La Paz, 18/03/2009 'Bolívia distribui mal imposto sobre o gás'
Pesquisadora defende que tributo sobre hidrocarboneto seja dividido segundo a pobreza de cada distrito do país, para reduzir desigualdade
da PrimaPagina
A divisão dos impostos sobre os hidrocarbonetos (petróleo e gás natural) bolivianos deveria considerar a proporção de pobres e o IDH (Índice de Desenvolvimento Humano) de cada Departamento (espécie de Estado) do país. Isso é o que defende Verónica Paz Arauco, pesquisadora do RDH (Relatório de Desenvolvimento Humano) da Bolívia, no texto “O desafio urgente: atuar diante da assimetria departamental”, uma prévia sobre o relatório de 2009.
Hoje, a distribuição dos recursos gera grande desigualdade no país, de acordo com o estudo. Os Departamentos produtores (apenas três) recebem, em um imposto especial, chamado de “Regalias e participações”, 11% do total de suas produções. Nas regalias, ainda estão 6% para o Tesouro Nacional da Bolívia e 1% para os departamentos não-produtores de Beni e Pando.
A esses 18% de “regalias” somam-se mais 32% de outra tributação do governo federal, o “Imposto Direto”, que faz nova divisão desse dinheiro entre todos os departamentos, mas com prioridade para os produtores. No fim das contas, os três Departamentos produtores (Tarija, Santa Cruz e Chuquisaca) abocanham, cada um, 15% de todo o dinheiro arrecadado com a produção de hidrocarbonetos em seu território, enquanto os outros seis departamentos recebem, cada um, cerca de 2% da verba do país.

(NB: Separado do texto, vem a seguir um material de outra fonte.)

Lemma GetGatewayForSubnet_net f base ones index :
  net_ok f base ones →
  GetGatewayForSubnet (net_of f base ones) index =
  if decide (host_index f ones index) then addr_string f (base + index) else "".
Proof.
  intros Hnet. pose proof Hnet as (Ho & _). unfold GetGatewayForSubnet.
  rewrite GetPossibleIPCount_net by done. cbn [net_of net_Mask net_IP].
  rewrite Mask_Size_mask by done. rewrite big_Cmp_ltb.
  assert (fam_bits f - 1 ≤ ones ∨ 2 ^ 1 ≤ net_size f ones) as Hsz.
  { destruct (decide (fam_bits f - 1 ≤ ones)); [by left|right].
    apply Z.pow_le_mono_r; lia. }
  pose proof (offset_string f base ones index Hnet) as Hoff.
  set (g := match NextIPWithOffset _ _ with Ok gwIP => IP_String gwIP | Err _ => "" end) in *.
  clearbody g.
  destruct (decide (host_index f ones index)) as [H|H]; unfold host_index in H;
    destruct (Z.leb_spec (fam_bits f - 1) ones) as [H1|H1]; cbn [negb andb];
    (rewrite bool_decide_true in H |- * by lia) || (rewrite bool_decide_false in H |- * by lia);
    repeat case_match; boolify; try (done || lia);
    rewrite Hoff by lia; destruct (decide _); (done || lia).
Qed.

(** ** Covering an index range *)

Definition index_covered (l : list ExcludeIndexRange) (i : Z) : Prop :=
  ∃ r, r ∈ l ∧ StartIndex r ≤ i ≤ EndIndex r.

Definition index_range_ok (r : ExcludeIndexRange) : Prop := 0 ≤ StartIndex r ≤ EndIndex r.

Lemma index_covered_cons r l i :
  index_covered (r :: l) i ↔ StartIndex r ≤ i ≤ EndIndex r ∨ index_covered l i.
Proof. unfold index_covered. setoid_rewrite elem_of_cons. naive_solver. Qed.
Definition example_cidrpool : CIDRPool := {|
  cp_Name := "pool2"; cp_Namespace := "kube-system";
  cp_Spec := {| CIDR := "fd52:2eb5:44::/48"; GatewayIndex := Some 1; PerNodeNetworkPrefix := 120;
    cp_Exclusions := []; cp_PerNodeExclusions := [mkExcludeIndexRange 0 9];
    StaticAllocations := [mkStaticAllocation "node1" "" "fd52:2eb5:44::/120";
                          mkStaticAllocation "" "fd52:2eb5:44::510" "fd52:2eb5:44::500/120"];
    cp_NodeSelector := None; cp_DefaultGateway := false; cp_Routes := [] |};
  cp_Status := [mkCIDRPoolAllocation "node1" "fd52:2eb5:44::1" "fd52:2eb5:44::/120";
                mkCIDRPoolAllocation "node2" "fd52:2eb5:44::101" "fd52:2eb5:44::100/120"];
  cp_StatusNil := false;
|}.

Lemma example_ippool_subnet : subnet_denotes "192.168.0.0/24" F4 (192 * 2 ^ 24 + 168 * 2 ^ 16) 24.
Proof. split; [eexists; vm_compute; reflexivity|apply net_okb_ok; vm_compute; reflexivity]. Qed.

Lemma example_cidrpool_subnet :
  subnet_denotes "fd52:2eb5:44::/48" F6 (0xfd522eb50044 * 2 ^ 80) 48.
Proof. split; [eexists; vm_compute; reflexivity|apply net_okb_ok; vm_compute; reflexivity]. Qed.

Definition bad_subnet_pool : IPPool :=
  mkIPPool "pool1" "kube-system" (mkIPPoolSpec "192.168.0.0" 10 [] [] "" None false []) [] true.

(** A pool that is accepted, and one that is not because its subnet is no network. *)
Lemma ippool_validation_exact_witness :
  ((∃ f base ones, subnet_denotes "192.168.0.0/24" f base ones ∧ ippool_ok f base ones example_ippool) ∧
   selector_ok (H := nonempty_names) (ipp_NodeSelector (ipp_Spec example_ippool))) ∧
  @IPPool_Validate nonempty_names bad_subnet_pool ≠ [].
Proof.
  assert (not_mapped "192.168.0.0/24") as Hm.
  { intros ip n Hp. destruct example_ippool_subnet as [[ip' Hp'] Hn]. rewrite Hp' in Hp. injection Hp as _ <-.
    eexists _, _, _. split; [exact Hn|reflexivity]. }
  split.
  - destruct (@ippool_validation_exact nonempty_names example_ippool Hm) as [H _]; [repeat constructor; by vm_compute|].
    destruct H as (H1 & _ & H2); [vm_compute; reflexivity|]. split; [exact H1|exact H2].
  - intros HV. apply (@ippool_validation_exact nonempty_names bad_subnet_pool) in HV.
    + destruct HV as ((f & base & ones & [[ip Hp] _] & _) & _). vm_compute in Hp. discriminate.
    + intros ip n Hp. vm_compute in Hp. discriminate.
    + constructor.
Defined.

Lemma static_allocations_disjoint_witness :
  ∃ bs, Forall2 (static_ok F6 (0xfd522eb50044 * 2 ^ 80) 48 120)
          (StaticAllocations (cp_Spec example_cidrpool)) bs ∧
    ∀ i j b b' x, bs !! i = Some b → bs !! j = Some b' → i ≠ j →
      ¬ (b ≤ x < b + net_size F6 120 ∧ b' ≤ x < b' + net_size F6 120).
Proof.
  apply (@static_allocations_disjoint nonempty_names F6 (0xfd522eb50044 * 2 ^ 80) 48 example_cidrpool);
    [exact example_cidrpool_subnet|repeat constructor; by vm_compute|vm_compute; reflexivity].
Defined.

Lemma status_prefix_single_owner_witness :
  length (cp_Status example_cidrpool) = 2%nat ∧
  ∀ a b, a ∈ cp_Status example_cidrpool → b ∈ cp_Status example_cidrpool →
    ca_Prefix a = ca_Prefix b → ca_NodeName a = ca_NodeName b.
Proof.
  split; [reflexivity|]. apply (@status_prefix_single_owner nonempty_names F6 (0xfd522eb50044 * 2 ^ 80) 48 example_cidrpool);
    [exact example_cidrpool_subnet|repeat constructor; by vm_compute|vm_compute; reflexivity
    |repeat constructor; vm_compute; reflexivity].
Defined.
(* ===== verification/CtrlAllocator.v ===== *)
(** * The controller's range allocator: [pkg/ipam-controller/allocator/allocator.go]

    For every IPPool the controller keeps a [PoolAllocator] that hands each node
    a block of [PerNodeBlockSize] consecutive addresses.  It is rebuilt from the
    pool's status on every reconciliation and then extended.

    A nil dereference or an index out of range is [None].  The loop of
    [AllocateFromPool] runs with the binary fuel [alloc_fuel], more than the
    number of IPv6 addresses; [AllocateFromPool_total] shows that it is never
    used up.  [ctxErr k] is what the [k]-th call of [ctx.Err] returns. *)

From S2P Require Import Prelude GoNet Cidr GoNetText ApiTypes Exclusions Validate.

(** ** The code *)

Record AllocatedRange := mkAllocatedRange { StartIP : IP; EndIP : IP }.

Record AllocationConfig := mkAllocationConfig {
  cfg_PoolName : string;
  cfg_Subnet : option IPNet;
  cfg_Gateway : IP;
  cfg_PerNodeBlockSize : Z;
  cfg_NodeSelector : option NodeSelector;
  cfg_ExcludeRanges : list ExcludeRange;
  cfg_PerNodeExclusions : list ExcludeIndexRange;
}.

#[global] Instance AllocatedRange_eq_dec : EqDecision AllocatedRange.
Proof. solve_decision. Defined.
#[global] Instance IPNet_eq_dec : EqDecision IPNet.
Proof. solve_decision. Defined.
#[global] Instance AllocationConfig_eq_dec : EqDecision AllocationConfig.
Proof. solve_decision. Defined.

Na opinião da pesquisadora, a atual divisão dos recursos dos hidrocarbonetos ajuda a manter uma grande disparidade entre os Departamentos da Bolívia, país que ocupa a 111ª posição do último ranking mundial do IDH (feito com dados de 2006 e que engloba 179 países).
Atualmente, o país possui o maior valor de índice de Gini da América Latina: 60,1. O Gini é um indicador de disparidade de renda que varia de 0 a 100, sendo zero uma situação na qual toda população possui renda equivalente e 100 se apenas uma pessoa detivesse toda renda de um país. Em 2005, ano dos dados analisados por Verónica, 40,4% do país era composto por pessoas pobres. Em Santa Cruz, Departamento produtor de hidrocarbonetos, a taxa era de 25%; já em Potosí, não produtor, era de 67%.
Na época, Potosí tinha um PIB per capta de 4.439 bolivianos (R$ 1.500), enquanto Tarija, que produz petróleo e gás, tinha um PIB per capta de 12.726 bolivianos (R$ 4.302). Potosí é o departamento mais pobre da Bolívia, mas é o segundo a receber menos verba do governo federal. Já Tarija é um dos que recebe as transferências mais elevadas, de acordo com o texto. Numa projeção feita pelo estudo, se a distribuição dos recursos seguisse o critério da taxa de extrema pobreza de cada Departamento, os recursos repassados para Potosí aumentariam 179%.
Além da desigualdade entre os Departamentos, o texto mostra ainda que dentro deles a diferença de renda é outro importante obstáculo a meta estabelecida pelo primeiro Objetivo do Milênio, que deve ser alcançada até 2015. A meta é uma redução da pobreza extrema a metade dos níveis de 1990 (que era de 48,8%), ou seja, chegar a 24,4%. Em 2001, a pobreza extrema havia sido reduzida para 40,4%, ritmo insuficiente para alcançar a meta em 2015.
De acordo com Verónica, não é possível alcançar a meta somente com crescimento econômico. “São necessárias combinações de política pública que incidam tanto no incremento da renda média quanto numa distribuição mais equitativa da renda para aproximar-se, o máximo possível, da meta estabelecida para 2015”, afirma o texto.
Para a pesquisadora, não basta apenas concentrar os esforços na expansão das atividades econômicas, mantendo constante a distribuição de renda. “Os resultados dos cálculos do impacto na redução da pobreza como produto de uma expansão da atividade econômica são claros: existem lacunas substanciais nas capacidades e possibilidades que possuem as economias departamentais de traduzir o crescimento econômico em redução da pobreza.”